▶ WORK INSTRUCTION
From the line below that contains "N_TenantID : UUID;" to the line that contains "(N_LastSeen r) (N_RegisteredAt", repeat every line exactly, both ends included, and nothing else.

(Stored records)
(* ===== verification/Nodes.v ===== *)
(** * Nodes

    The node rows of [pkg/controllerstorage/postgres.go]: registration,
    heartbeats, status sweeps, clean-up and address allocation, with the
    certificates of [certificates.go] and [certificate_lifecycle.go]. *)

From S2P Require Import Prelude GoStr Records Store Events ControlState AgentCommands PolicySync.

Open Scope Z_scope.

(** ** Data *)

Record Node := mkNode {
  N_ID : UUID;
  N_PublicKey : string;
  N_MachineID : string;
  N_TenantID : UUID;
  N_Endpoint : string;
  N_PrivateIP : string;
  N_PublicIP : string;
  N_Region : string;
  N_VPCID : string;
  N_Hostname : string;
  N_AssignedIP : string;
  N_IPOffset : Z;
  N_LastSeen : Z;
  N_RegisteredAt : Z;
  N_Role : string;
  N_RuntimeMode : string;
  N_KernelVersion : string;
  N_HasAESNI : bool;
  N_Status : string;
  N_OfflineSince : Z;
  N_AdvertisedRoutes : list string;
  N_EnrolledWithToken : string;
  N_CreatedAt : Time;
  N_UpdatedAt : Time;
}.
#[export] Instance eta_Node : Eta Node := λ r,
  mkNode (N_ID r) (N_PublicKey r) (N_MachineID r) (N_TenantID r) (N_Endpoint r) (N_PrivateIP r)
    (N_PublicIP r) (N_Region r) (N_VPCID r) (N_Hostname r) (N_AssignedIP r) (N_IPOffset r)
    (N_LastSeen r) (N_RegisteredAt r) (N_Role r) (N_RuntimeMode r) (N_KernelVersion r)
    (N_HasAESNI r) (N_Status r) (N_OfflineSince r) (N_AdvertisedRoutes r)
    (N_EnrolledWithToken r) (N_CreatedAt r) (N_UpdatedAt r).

▶ SOLUTION TO THIS PROBLEM
  N_TenantID : UUID;
  N_Endpoint : string;
  N_PrivateIP : string;
  N_PublicIP : string;
  N_Region : string;
  N_VPCID : string;
  N_Hostname : string;
  N_AssignedIP : string;
  N_IPOffset : Z;
  N_LastSeen : Z;
  N_RegisteredAt : Z;
  N_Role : string;
  N_RuntimeMode : string;
  N_KernelVersion : string;
  N_HasAESNI : bool;
  N_Status : string;
  N_OfflineSince : Z;
  N_AdvertisedRoutes : list string;
  N_EnrolledWithToken : string;
  N_CreatedAt : Time;
  N_UpdatedAt : Time;
}.
#[export] Instance eta_Node : Eta Node := λ r,
  mkNode (N_ID r) (N_PublicKey r) (N_MachineID r) (N_TenantID r) (N_Endpoint r) (N_PrivateIP r)
    (N_PublicIP r) (N_Region r) (N_VPCID r) (N_Hostname r) (N_AssignedIP r) (N_IPOffset r)
    (N_LastSeen r) (N_RegisteredAt r) (N_Role r) (N_RuntimeMode r) (N_KernelVersion r)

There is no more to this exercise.